Da ja einige hier wohl anscheinend die News an sich schwer langweilend/unnötig empfinden, vielleicht noch ein kleiner Zusatz, der für diese die news wichtiger macht, von mir aber aufgrund von Pietät, nicht in die News eingeflossen ist, bzw. nur nebenläufig.

Die Produktion ist eingestellt worden, daher wird davon ausgegangen, das es zu Lieferschwierigkeiten kommt, und die Preise ansteigen.

So interessanter für Mr. und Mrs. Hardware?


----------



## Forseti (22. Mai 2011)

Mir persönlich immer noch egal, da ich nicht vor habe irgendwas von Apple zu kaufen, da gibt es gute Alternativen, die das selbe für weniger leisten 
So wie ich die Ausbeuterbetriebe da kenne wird der normale Betriebe binnen weniger Tage wieder hergestellt.


----------



## Skysnake (22. Mai 2011)

Geht mir genau so, würde man das aber auf alle Bereiche übertragen, und nur darüber berichten, was >80% der Leute interessiert, dann wären allen News Seiten verdammt leer.


----------



## Hansaplast (22. Mai 2011)

Forseti schrieb:


> Unfälle passieren halt immer wieder, besonders in solchen Ausbeuterländern. Dafür extra eine News zu schreiben, ist etwas übertrieben.
> Finde ich genauso nervig, wie wenn in den Nachrichten jeder poplige Anschlag, wo ein paar Leute sterben erwähnt wird...



Aber sowas von!
Es verlangt schon stärkeren Tobak um dich für einen Augenblick aus deiner Abgestumpftheit zu reißen.


----------



## Forseti (22. Mai 2011)

Mich interessiert hauptsächlich die Erhöhung des Wissens der Menschheit, ob da wer stirbt ist mir egal, ob 100, 1000 oder Millionen, aber das ist jetzt Offtopic.

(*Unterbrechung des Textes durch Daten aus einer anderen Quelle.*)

(* ===== verification/CompiledInstrs.v ===== *)
(** * Every instruction is compiled to well-typed code (parser.hpp, the [switch] of
    [parse_function_body_code])

    The instructions that are one cell without a jump. *)
From S2P Require Import Prelude GuardedPtr Leb128 Allocator Opcodes Types OpSigs Validation Writers FunctionBody Parser ReaderProofs WriterLaws BodySafety ContextProofs OpTypes CodeTyping TrackerTypes WriterEffects CompiledBody.
Import Op(opcode).
Import BitcodeWriter(branch, AtInstr, AtCase, op_index, fb, _base_offset).

Section Instructions.
Context `{sys : Sys} (options : Opt.t) (m : module) (_datacount : option Z) (type_aliases : list Z)
  (lt : local_types_t) (locals : list Z) (fr : Z) (F : Growable.t * Z * Z * Z * list opcode * Z * Z)
  (start : Z).
Local Abbreviation W := BitcodeWriter.t.
Local Abbreviation bstate := (body_state (W := W)).
Implicit Types (s : bstate).
Local Abbreviation opened := (opened m locals fr F start).

(** What the body is compiled against *)
Definition proper (ft : func_type) : Prop :=
  Forall value_type (param_types ft) /\ 0 <= return_count ft < 2 /\
  (return_count ft <> 0 -> value_type (return_type ft)).

Record body_context : Prop := BodyContext {
  bc_types : Forall proper (types m);
  bc_function i ft : 0 <= i -> Mod.get_function_type m i = Ret ft -> proper ft;
  bc_globals : Forall (fun gl => value_type (content_type (gl_type gl))) (globals m);
  bc_alias i a ft : nthZ type_aliases i = Some a -> nthZ (types m) i = Some ft ->
    exists te, nthZ (types m) a = Some te /\ func_type_eqb te ft = true;
  bc_local i t : 0 <= i -> local_type_at lt i = Ret t -> nthZ locals i = Some t /\ value_type t
}.
Context (cx : body_context).

(** [k] keeps the body open. *)
Definition stays (k : M bstate unit) : Prop := forall s, opened 1 s -> post k (fun _ s' => opened 0 s') s.

Lemma stays_in_bounds k : stays k -> stays (check_in_bounds options;; k).
Proof. intros Hk s Hs. post_prim. apply post_in_bounds. by apply Hk. Qed.
Lemma stays_error msg : stays (parse_error msg).
Proof. intros s _. post_prim. Qed.
Lemma stays_assert b msg k : (b = true -> stays k) -> stays (parse_assert b msg;; k).
Proof. intros Hk s Hs. post_prim. apply post_assert. intros Hb. by apply Hk. Qed.

Lemma post_has_memory msg (R : unit -> bstate -> Prop) s :
  (memories m <> [] -> R tt s) -> post (has_memory m msg) R s.
Proof. intros HR. unfold has_memory. post_prim. apply HR. intros E. by rewrite E in *. Qed.
Lemma post_has_table msg (R : unit -> bstate -> Prop) s :
  (tables m <> [] -> R tt s) -> post (has_table m msg) R s.
Proof. intros HR. unfold has_table. post_prim. apply HR. intros E. by rewrite E in *. Qed.
Lemma post_zero_byte msg (R : unit -> bstate -> Prop) s :
  cursor_ok (bs_code s) -> (forall p, moved 1 (bs_code s) p -> R tt (set_code p s)) ->
  post (zero_byte msg) R s.
Proof.
  intros Hc HR. unfold zero_byte, next_byte. post_prim. eapply post_read; [apply ok_peek|done|].
  intros b p Hp _. repeat post_prim. eapply post_read; [apply ok_read_byte|simpl; by destruct Hp|].
  intros b' p' Hp' _. simpl in *. post_prim. apply (HR p').
  eapply moved_weaken; [by eapply moved_trans|lia].
Qed.
Lemma post_data_index name x (R : unit -> bstate -> Prop) s :
  R tt s -> post (check_data_index _datacount name x) R s.
Proof. intros HR. unfold check_data_index. by repeat post_prim. Qed.

Lemma post_pops3 low g (R : unit -> bstate -> Prop) s :
  tracked low g (op_stack s) -> g <> [] ->
  (forall tr g', tracked low g' tr -> turns [i32; i32; i32] [] g g' -> g' <> [] -> R tt (set_op_stack tr s)) ->
  post (eachM (pop_expected options) [i32; i32; i32]) R s.
Proof. intros Htk Hg. apply (post_pops options low); [done|done|by_compute]. Qed.

(** One step of the symbolic execution *)
Ltac pstep :=
  lazymatch goal with
  | |- post (apply_sig _ _) _ _ => eapply post_sig; [eassumption|assumption|solve [auto with compiled]|]; intros ? ? ? ? ?
  | |- post (pop_expected _ _) _ _ => eapply post_pop; [eassumption|assumption|solve [auto with compiled]|]; intros ? ? ? ? ?
  | |- post (push _ _) _ _ => eapply post_push; [eassumption|assumption|solve [auto with compiled]|]; intros ? ? ? ? ?
  | |- post (top _ _) _ _ => eapply post_top; [eassumption|assumption|solve [auto with compiled]|]; intros ? ? ? ? ?
  | |- post (eachM _ _) _ _ => eapply post_pops3; [eassumption|assumption|]; intros ? ? ? ? ?
  | |- post (has_memory _ _) _ _ => apply post_has_memory; intros ?
  | |- post (has_table _ _) _ _ => apply post_has_table; intros ?
  | |- post (check_in_bounds _) _ _ => apply post_in_bounds
  | |- post (bulk_enabled _) _ _ => apply post_assert; intros ?
  | |- post (check_data_index _ _ _) _ _ => apply post_data_index
  | |- post (from_code parse_varuint32) _ _ => eapply post_read; [apply ok_varuint32|assumption|]; intros ? ? ? ?
  | |- post next_byte _ _ => eapply post_read; [apply ok_read_byte|assumption|]; intros ? ? ? ?
  | |- post (zero_byte _) _ _ => apply post_zero_byte; [assumption|]; intros ? ?
  | |- post (emits _) _ _ => apply post_append; [assumption|]; intros ? ?
  | |- post _ _ _ => post_prim
  end; settle.

(** One cell was written. *)
Ltac finish :=
  eapply simple_opened; [eassumption|assumption|assumption|assumption| |eassumption
    |first [eassumption | eapply turns_pops_push; eassumption | apply turns_self; assumption]|reflexivity|eassumption|];
  [simpl in *; lia|intros _].

Lemma numeric_stays sg o : sig_fine sg -> step_type m locals o sg.1 sg.2 ->
  stays (parse_numeric_op options sg (BitcodeWriter.append o)).
Proof. intros Hsg Ho. begin. unfold parse_numeric_op. repeat pstep. by finish. Qed.

Lemma typed_op o sg : op_type o = Some sg -> op_valid m o -> step_type m locals o sg.1 sg.2.
Proof. intros Hty Hv. apply st_op; [|done]. by destruct sg. Qed.

Lemma extend_stays o : stays (parse_extend_op options o).
Proof. begin. unfold parse_extend_op. repeat pstep. finish. by apply typed_op. Qed.

(** *** Memory *)
Lemma access_stays store al sg o (emit : Z -> Z -> M W unit) :
  (forall a off, emit a off = BitcodeWriter.append (o a off)) -> sig_fine sg ->
  (forall a off, in_u 32 off -> memories m <> [] -> step_type m locals (o a off) sg.1 sg.2) ->
  stays (parse_memory_access options m store al sg emit).
Proof.
  intros Hemit Hsg Ho. begin. unfold parse_memory_access, parse_memarg, check_memarg. repeat pstep.
  rewrite Hemit. repeat pstep. finish. by apply Ho.
Qed.

Lemma memory_stays o : stays (parse_memory options m o).
Proof.
  unfold parse_memory. destruct o; try (eapply access_stays; [reflexivity|auto with compiled|];
    intros a off Hoff Hmem; by apply typed_op).
  - begin. repeat pstep. finish. by apply st_op.
  - begin. repeat pstep. finish. by apply st_op.
Qed.

(** *** Vectors *)
Lemma vec_lane_memory_stays o : stays (parse_vec_lane_memory options m o).
Proof.
  begin. unfold parse_vec_lane_memory, parse_memarg, check_memarg. repeat pstep. finish.
  apply (typed_op (Op.VEC_LANE_MEMORY o _ _ _)); [done|]. simpl. destruct_bools. unfold is_byte in *. split_and!; done || lia.
Qed.
Lemma vec_lane_stays o : stays (parse_vec_lane options o).
Proof.
  begin. unfold parse_vec_lane. repeat pstep. finish.
  apply (typed_op (Op.VEC_LANE o _)); [done|]. simpl. destruct_bools. unfold is_byte in *. lia.
Qed.
Lemma v128_const_stays : stays (v ← from_code parse_v128; emits (emit_v128_const v);; push options v128).
Proof.
  begin. post_prim. eapply post_read; [apply ok_parse_v128|done|]. intros v p Hp Hv. repeat pstep. finish.
  by apply st_op.
Qed.
Lemma shuffle_stays : stays (parse_shuffle options).
Proof.
  begin. unfold parse_shuffle. pstep. pstep. pstep. pstep. pstep.
  eapply post_read; [apply (ok_skip 16); lia|done|]. intros [] p Hp _. repeat pstep. finish.
  apply (typed_op (Op.VEC_SHUFFLE _)); [done|]. simpl.
  match goal with H : raw_bytes _ _ = Ret ?l, H' : forallb _ ?l = true |- _ => rename H into Hl; rename H' into Hb end.
  destruct (moved_ok _ _ _ Hp) as [[Hw1 Hw2] _]. pose proof (moved_bnds _ _ _ Hp) as Hbn.
  destruct (raw_bytes_ok 16 (bs_code s) Hc ltac:(lia)) as (l & Hl' & Hbytes & _).
  rewrite Hl in Hl'. injection Hl' as <-. rewrite forallb_forall, <- List.Forall_forall in Hb.
  eapply Forall_impl; [|apply Forall_and; [exact Hb|exact Hbytes]].
  intros x [Hx%Z.ltb_lt [? ?]]. lia.
Qed.

Lemma vector_stays o : stays (parse_vector options m o).
Proof.
  destruct o as [o|o| | |o|o]; simpl.
  - eapply access_stays; [reflexivity|auto with compiled|]. intros a off Hoff Hmem. by apply typed_op.
  - apply vec_lane_memory_stays.
  - apply stays_in_bounds, v128_const_stays.
  - apply shuffle_stays.
  - apply vec_lane_stays.
  - begin. repeat pstep. finish. apply st_vec.
Qed.

(** *** Bulk memory and conversions *)
Lemma data_stays o : stays (parse_data options m _datacount o).
Proof.
  begin. destruct o; unfold parse_data; repeat pstep; finish; destruct_bools;
    match goal with H : in_u 32 _ |- _ => destruct H end.
  - by apply st_memory_init.
  - by apply st_data_drop.
  - by apply st_table_init.
  - by apply st_elem_drop.
Qed.

Lemma ext_op_stays o : stays (parse_ext_op options m o).
Proof.
  begin. destruct o; unfold parse_ext_op; repeat pstep; finish; simpl;
    try (by apply st_memory_copy); try (by apply st_memory_fill); try (by apply st_table_copy);
    by apply st_op.
Qed.

(** *** Locals, globals and constants *)
Lemma local_at_post x (R : Z -> bstate -> Prop) s :
  0 <= x -> (forall t, nthZ locals x = Some t -> value_type t -> R t s) -> post (local_at lt x) R s.
Proof. intros Hx HR. unfold local_at. post_prim. destruct (bc_local cx x a Hx ltac:(done)). auto. Qed.

Lemma globals_at x gl : nthZ (globals m) x = Some gl -> value_type (content_type (gl_type gl)).
Proof. unfold nthZ. destruct (x <? 0); [done|]. intros Hx. exact (Forall_lookup_1 _ _ _ _ (bc_globals cx) Hx). Qed.
Lemma global_at_post x (R : global_type -> bstate -> Prop) s :
  (forall gl, nthZ (globals m) x = Some gl -> value_type (content_type (gl_type gl)) -> R (gl_type gl) s) ->
  post (global_at m x) R s.
Proof.
  intros HR. unfold global_at. repeat post_prim. unfold vec_at in *. destruct (nthZ (globals m) x) eqn:E; [|done].
  simplify_eq. apply HR; [done|]. by eapply globals_at.
Qed.

Lemma variable_stays o : stays (parse_variable_access options m lt o).
Proof.
  begin. destruct o; unfold parse_variable_access; try (repeat post_prim; fail); repeat pstep;
    match goal with H : in_u 32 _ |- _ => pose proof (proj1 H) end.
  - apply local_at_post; [done|]. intros t Hl Hv. repeat pstep. finish. by apply st_get_local.
  - apply local_at_post; [done|]. intros t Hl Hv. repeat pstep. finish. by apply st_set_local.
  - apply local_at_post; [done|]. intros t Hl Hv. repeat pstep. finish. by apply st_tee_local.
  - apply global_at_post. intros gl Hl Hv. repeat pstep. finish. by apply st_get_global.
  - apply global_at_post. intros gl Hl Hv. repeat pstep. finish. by apply st_set_global.
Qed.

Lemma const_stays {A} d (k : reader A) Q (o : A -> opcode) t :
  reads_ok d k Q -> 0 <= d -> value_type t -> (forall a, Q a -> step_type m locals (o a) [] [t]) ->
  stays (v ← from_code k; emits (BitcodeWriter.append (o v));; push options t).
Proof.
  intros Hk Hd Hvt Ho. begin. post_prim. eapply post_read; [exact Hk|done|]. intros a p Hp Ha.
  pose proof (moved_raw _ _ _ Hp). pose proof (moved_ok _ _ _ Hp). repeat pstep. finish. by apply Ho.
Qed.

Lemma nop_stays : stays (emits emit_nop).
Proof. begin. repeat pstep. finish. apply st_nop. Qed.

(** *** Operands of any type *)
Lemma drop_stays : stays (parse_parametric options Op.drop_).
Proof.
  begin. unfold parse_parametric. repeat pstep. eapply post_pop_any; [eassumption|done|].
  intros t tr g' Hn Hv Htk' Hm Hg'. repeat pstep. finish. apply st_drop.
Qed.

Lemma select_stays : stays (parse_parametric options Op.select_).
Proof.
  begin. unfold parse_parametric. repeat pstep.
  match goal with H : turns [i32] [] _ ?x |- _ => rename H into Hm0; rename x into g0 end.
  eapply post_pop_any; [eassumption|done|]. intros t0 tr1 g1 Hn0 Hv0 Htk1 Hm1 Hg1. post_prim.
  eapply post_pop_any; [eassumption|done|]. intros t1 tr2 g2 Hn1 Hv1 Htk2 Hm2 Hg2.
  post_prim. apply post_assert. intros Hsame. post_prim.
  rewrite (turns_alive _ _ _ _ Hm1) in Hv1. rewrite (turns_alive _ _ _ _ Hm0) in Hv0, Hv1.
  assert (Ha2 : alive g2 = alive g).
  { by rewrite (turns_alive _ _ _ _ Hm2), (turns_alive _ _ _ _ Hm1), (turns_alive _ _ _ _ Hm0). }
  assert (Heq : alive g = true -> t1 = t0 /\ (t0 =? any_type) = false).
  { intros Ha. pose proof (value_not_any _ (Hv0 Ha)). pose proof (value_not_any _ (Hv1 Ha)).
    destruct (Z.eqb_spec t0 any_type), (Z.eqb_spec t1 any_type), (Z.eqb_spec t0 t1); done. }
  set (t := if negb (t0 =? any_type) then t0 else t1).
  eapply post_push_any; [eassumption|done|by unfold t; destruct (negb _)| |].
  { rewrite Ha2. intros Ha. destruct (Heq Ha) as [-> E]. unfold t. rewrite E. auto. }
  intros tr3 g3 Htk3 Hm3 Hg3. repeat pstep.
  eapply simple_opened; try eassumption; [|reflexivity|].
  - eapply turns_pops_push; [|exact Hm3]. exact (turns_pops _ _ _ _ _ Hm0 (turns_pops _ _ _ _ _ Hm1 Hm2)).
  - intros Ha. destruct (Heq Ha) as [-> E]. unfold t. rewrite E. apply st_select.
Qed.

Lemma parametric_stays o : stays (parse_parametric options o).
Proof. destruct o; try (intros s _; unfold parse_parametric; post_prim; fail); [apply drop_stays|apply select_stays]. Qed.

(** *** Calls *)
Lemma apply_type_post ft low g (R : unit -> bstate -> Prop) s :
  tracked low g (op_stack s) -> g <> [] -> proper ft ->
  (forall tr g', tracked low g' tr -> turns (rev (param_types ft)) (results ft) g g' -> g' <> [] ->
     R tt (set_op_stack tr s)) ->
  post (apply_func_type options ft) R s.
Proof.
  intros Htk Hg (Hp & Hr1 & Hr2) HR. unfold apply_func_type. post_prim.
  eapply post_pops; [done|done|by apply Forall_rev|]. intros tr1 g1 Htk1 Hm1 Hg1. repeat post_prim.
  unfold results in *. destruct (Z.eqb_spec (return_count ft) 0) as [E|E]; simpl.
  - post_prim. by eapply HR.
  - eapply post_push; [done|done|by apply Hr2|]. intros tr2 g2 Htk2 Hm2 Hg2.
    apply (HR tr2 g2); [done| |done]. by eapply turns_pops_push.
Qed.

Lemma call_stays : stays (parse_call options m).
Proof.
  begin. unfold parse_call. repeat pstep.
  match goal with H : in_u 32 _ |- _ => destruct H end.
  eapply apply_type_post; [eassumption|done|by eapply (bc_function cx)|]. intros tr g' Htk' Hm' Hg'. repeat pstep.
  finish. by apply st_call.
Qed.

Lemma call_indirect_stays : stays (parse_call_indirect options m type_aliases).
Proof.
  begin. unfold parse_call_indirect. do 6 pstep. destruct (nthZ (types m) a) as [ft|] eqn:Hft.
  2:{ match goal with H : vec_at _ _ = _ |- _ => unfold vec_at in H; by rewrite Hft in H end. }
  match goal with H : vec_at _ _ = _ |- _ => unfold vec_at in H; rewrite Hft in H; injection H as <- end.
  assert (Hin : ft ∈ types m).
  { unfold nthZ in Hft. destruct (a <? 0); [done|]. by eapply list_elem_of_lookup_2. }
  assert (Hp : proper ft).
  { unfold nthZ in Hft. destruct (a <? 0); [done|]. exact (Forall_lookup_1 _ _ _ _ (bc_types cx) Hft). }
  repeat pstep. match goal with H : turns [i32] [] _ ?x |- _ => rename H into Hm0; rename x into g0 end.
  eapply apply_type_post; [eassumption|done|done|]. intros tr1 g1 Htk1 Hm1 Hg1. repeat pstep.
  match goal with H : or_UB _ (nthZ type_aliases a) = Ret ?x |- _ => rename x into al;
    destruct (nthZ type_aliases a) as [al'|] eqn:Hal; [|done]; injection H as -> end.
  destruct (bc_alias cx a al ft Hal Hft) as (te & Hte & Heqb).
  eapply simple_opened; try eassumption; [simpl; lia|exact (turns_then _ _ _ _ _ _ Hm0 Hm1)|reflexivity|].
  intros _. eapply st_call_indirect; [done|done|done|]. intros E. by rewrite E in *.
Qed.
Lemma call_op_stays o : stays (parse_call_op options m type_aliases o).
Proof.
  destruct o; [apply call_stays|apply call_indirect_stays|apply stays_error].
Qed.
End Instructions.
Section End_.
Context Φ G (sc : scope) (r : list scope) s (e : pc_elem) (es : list pc_elem) (w : W).
Local Abbreviation n0 := (op_index (code_writer s)).
Context (Ht : typed Φ G (sc :: r) s) (Hpc : pc_stack s = e :: es).
Context (Hif : is_if e = true -> expected_result e = pseudo).
Context (Hvals : alive (sc :: r) = true -> vals sc = label_types (expected_result e)).
Context (Hfix : all_directed (match (relocations e : Z + list branch) with inr l => l | inl _ => [] end)
  (wrap 32 (_base_offset (code_writer s) + n0)) (code_writer s) w).

(** What is left after the block *)
Definition left_by : option (list Z) :=
  if alive r then Some (label_types (expected_result e) ++ ops r) else None.
Local Abbreviation Φ' := (extend Φ n0 left_by).

Lemma end_label : pc_typed fr Φ G n0 e r /\ pcs_typed fr Φ G n0 es r.
Proof.
  pose proof (ty_pcs _ _ _ _ _ _ _ Ht) as H. rewrite Hpc in H.
  by apply pcs_typed_cons in H as (? & ? & [= <- <-] & ? & ?).
Qed.

Lemma end_falls ts : cur (sc :: r) = Some ts -> left_by = Some ts.
Proof.
  intros [Ha ->]%cur_Some. unfold left_by. rewrite (alive_tail _ _ Ha), ops_cons, (Hvals Ha). done.
Qed.
Lemma end_weaker : weaker Φ Φ'.
Proof. eapply extend_weaker; [exact Ht|lia|]. intros _. apply end_falls. Qed.

Lemma end_jump b ts : G b = Some ts -> cell_of b < n0 /\ (waiting es b \/ fixed Φ' n0 w b ts).
Proof.
  intros HG. destruct (ty_jump _ _ _ _ _ _ _ Ht b ts HG) as [Hlt Hj]. split; [done|].
  destruct end_label as [[P1 P2 P3 P4] _]. destruct Hfix as [A1 A2 A3 A4 A5].
  assert (Hlisted : forall l, (relocations e : Z + list branch) = inr l -> b ∈ l -> fixed Φ' n0 w b ts).
  { intros l Hr Hb. rewrite Hr in *. destruct P4 as (Q1 & Q2 & Q3). exists n0.
    split_and!; [apply Ht|lia|by rewrite A3, (frame_base _ _ A2)|].
    apply list_elem_of_lookup in Hb as [j Hb]. destruct (Q3 j b Hb) as [_ Hts]. destruct (Hts ts HG) as [Ha ->].
    rewrite extend_next. unfold left_by, waits_for, label_of. rewrite Ha, Q1. do 2 f_equal.
    destruct (is_if e) eqn:Ei; simpl; [|done]. rewrite (Hif eq_refl). by destruct (j =? 0)%nat. }
  destruct Hj as [(e' & l & He' & Hr & Hb)|Hj].
  - rewrite Hpc in He'. apply elem_of_cons in He' as [->|He']; [right; by eapply Hlisted|left; by exists e', l].
  - right. destruct (relocations e : Z + list branch) as [k|l] eqn:Hr.
    + eapply fixed_mono; [apply end_weaker|reflexivity|exact A2| |exact Hj]. by apply A4, not_elem_of_nil.
    + destruct (decide (b ∈ l)); [by eapply Hlisted|].
      eapply fixed_mono; [apply end_weaker|reflexivity|exact A2| |exact Hj]. by apply A4.
Qed.

Lemma end_cells i ts : i < n0 -> Φ i = Some ts ->
  exists o, cell w i = Some o /\ cell_typed m locals Φ' (fun b ts => G b = Some ts) i o ts.
Proof.
  intros Hi HΦ. destruct (ty_cell _ _ _ _ _ _ _ Ht i ts Hi HΦ) as (o & Ho & Hty).
  destruct (ad_cells _ _ _ _ Hfix i o Ho) as (o' & Ho' & Hsame). exists o'. split; [done|].
  eapply cell_typed_mono; [apply end_weaker|by intros b ts' _ H; exact H|exact Hsame|exact Hty].
Qed.
End End_.

(** The code of a body that is complete: [n] cells, whose jumps are all directed *)
Record code_typed Φ (n depth : Z) w : Prop := CodeTyped {
  ct_start : Φ 0 = Some [];
  ct_index : 0 <= n;
  ct_range i ts : Φ i = Some ts -> 0 <= i <= n /\ Z.of_nat (length ts) <= depth;
  ct_cell i ts : i < n -> Φ i = Some ts ->
    exists o, cell w i = Some o /\ cell_typed m locals Φ (fixed Φ n w) i o ts;
  ct_end ts : Φ n = Some ts -> ts = label_types fr
}.
Definition finished s : Prop :=
  pc_stack s = [] /\ start + op_index (code_writer s) + 1 <= raw_ptr (bs_code s) /\
  frame_of (code_writer s) = F /\ maximum_operand_depth (op_stack s) < 2 ^ 32 /\
  exists Φ, code_typed Φ (op_index (code_writer s)) (maximum_operand_depth (op_stack s)) (code_writer s).

Section End_states.
Context Φ G (sc : scope) (r : list scope) s (e : pc_elem) (es : list pc_elem) (w : W) (tr : tracker).
Local Abbreviation n0 := (op_index (code_writer s)).
Context (Ht : typed Φ G (sc :: r) s) (HF : frame_of (code_writer s) = F) (Hpc : pc_stack s = e :: es).
Context (Hif : is_if e = true -> expected_result e = pseudo).
Context (Hvals : alive (sc :: r) = true -> vals sc = label_types (expected_result e)).
Context (Hfix : all_directed (match (relocations e : Z + list branch) with inr l => l | inl _ => [] end)
  (wrap 32 (_base_offset (code_writer s) + n0)) (code_writer s) w).
Local Abbreviation s' := (set_pc_stack es (set_op_stack tr (set_code_writer w s))).
(* ===== verification/CompiledModule.v ===== *)
(** * A module is compiled to well-typed code (bitcode_writer.hpp and [write_code_out])

    The writer lays the code of the functions out one after the other in its arena;
    the code each function ends up with is typed. *)
From S2P Require Import Prelude GuardedPtr Leb128 Allocator Opcodes Types OpSigs Validation Writers FunctionBody Parser ReaderProofs WriterLaws BodySafety InstrSafety ParserSafety ModuleSafety ValidationClaims ContextProofs OpTypes CodeTyping TrackerTypes WriterEffects CompiledBody CompiledInstrs CompiledJumps CompiledControl CompiledLoop.
Import Op(opcode).
Import BitcodeWriter.

Section Layout.
Context `{sys : Sys}.
Implicit Types w : t.
Abbreviation offset_of w := (Growable._offset (_allocator w)).

(** Between two functions: the code of the next one follows the cells written so
    far, the first of which is at [first]. *)
Record laid_out (first : Z) w : Prop := LaidOut {
  lo_arena : growable_wf (_allocator w);
  lo_base : _base_offset w = Z.of_nat (length (written w));
  lo_next : align_offset 8 (offset_of w) = first + 24 * _base_offset w;
  lo_first : 0 <= first
}.

Lemma bitcode_request size : in_u 32 size -> request_ok sizeof_opcode alignof_opcode size.
Proof. intros Hs. unfold request_ok, sizeof_opcode, alignof_opcode, in_u in *. split_and!; [lia|lia|by exists 3|lia|lia]. Qed.

Lemma aligned_8 x : 0 <= x < 2 ^ 63 -> x mod 8 = 0 -> align_offset 8 x = x.
Proof.
  intros Hx Hm. change 8 with (2 ^ 3) in *. destruct (align_offset_spec 3 x ltac:(lia) Hx) as (H1 & _ & H3).
  specialize (H3 x ltac:(lia) Hm). lia.
Qed.

(** [alloc] of code *)
Lemma alloc_code_post size a :
  growable_wf a -> in_u 32 size ->
  post (Growable.alloc sizeof_opcode alignof_opcode size) (fun p a' => p = align_offset 8 (Growable._offset a) /\
    p mod 8 = 0 /\ 0 <= p /\ growable_wf a' /\ Growable._offset a' = p + 24 * size) a.
Proof.
  intros Hwf Hs p a' E. pose proof (bitcode_request size Hs) as Hreq.
  destruct (allocated_wf _ _ _ _ _ _ Hwf Hreq E) as (Hwf' & Hoff & _).
  destruct (growable_alloc_Ret _ _ _ _ _ _ Hwf Hreq E) as (_ & H1 & H2 & _).
  rewrite growable_alloc_eq in E by done. destruct (_ =? 0); [|done]. cbv zeta in E. destruct (_ <=? _); [|done].
  injection E as <- _. destruct Hwf as [? _]. split_and!; [done|done|lia|done|exact Hoff].
Qed.

(** Cells are given back. *)
Lemma resize_post n w (R : unit -> t -> Prop) :
  growable_wf (_allocator w) -> 0 <= gv_data (fb w) -> 0 <= n <= gv_size (fb w) ->
  offset_of w = gv_data (fb w) + 24 * gv_size (fb w) ->
  (forall a, growable_wf a -> Growable._offset a = gv_data (fb w) + 24 * n ->
     R tt (set_fb (GuardedVector (gv_data (fb w)) (take (Z.to_nat n) (gv_cells (fb w)))) (set_allocator a w))) ->
  post (resize n) R w.
Proof.
  intros Hwf H0 Hn Hoff HR. unfold resize. post_prim. post_prim.
  destruct (Z.ltb_spec (gv_size (fb w)) n); [lia|]. post_prim.
  intros [] w' E. unfold on_allocator in E.
  destruct (Growable.reclaim _ _ _ (_allocator w)) as [r a] eqn:Er. injection E as -> <-.
  assert (Ha : growable_wf a /\ Growable._offset a = gv_data (fb w) + 24 * n).
  { revert Er. unfold Growable.reclaim, assertM, gets, lift, mbind, M_bind, EOS_VM_ASSERT.
    destruct (_ <=? _); simpl; [|done]. destruct (Z.eqb_spec (gv_size (fb w) - n) 0) as [E0|E0]; simpl.
    - intros [= <-]. split; [done|]. rewrite Hoff. lia.
    - destruct (_ =? _); simpl; [|done]. intros [= <-]. unfold growable_wf in *. simpl.
      unfold sizeof_opcode in *. split; [|done]. lia. }
  destruct Ha as [Ha1 Ha2]. post_prim. by apply HR.
Qed.
End Layout.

EDIT: Wieso hast du einen Teil von deinem Post wieder gelöscht? Muss ich jetzt jedes mal zitieren, damit nichts unter den Tisch fällt?


----------



## Blackstacker (22. Mai 2011)

wäre das jetzt nicht Foxconn die was mit Apple zu tuen haben sondern irgendeine andere Chinesiche Firma bei der 10 tot wären dann hätte das niemanden intressiert das ist halt nunmal China und dort ist arbeitssicherheit und ähnliches ein fremdwort da es millionen ersatz arbeitskräfte gibt die beliebig austauschbar sind.
Ein toter arbeiter in China ist den Unternehmen genau so egal wie ein umgefallener Sack Reis 

sorry der Sack Reis könnte der Firma wichtiger sein weil er nicht so schnell ersetzt werden kann und die Arbeiter sauer werden könnten wenns kein mittagessen gibt


----------



## Forseti (22. Mai 2011)

> "Production has been suspended at the site of the explosion until the completion of the investigation. The safety of our employees is our highest priority and we will do whatever is required to determine and address the cause of this tragic accident"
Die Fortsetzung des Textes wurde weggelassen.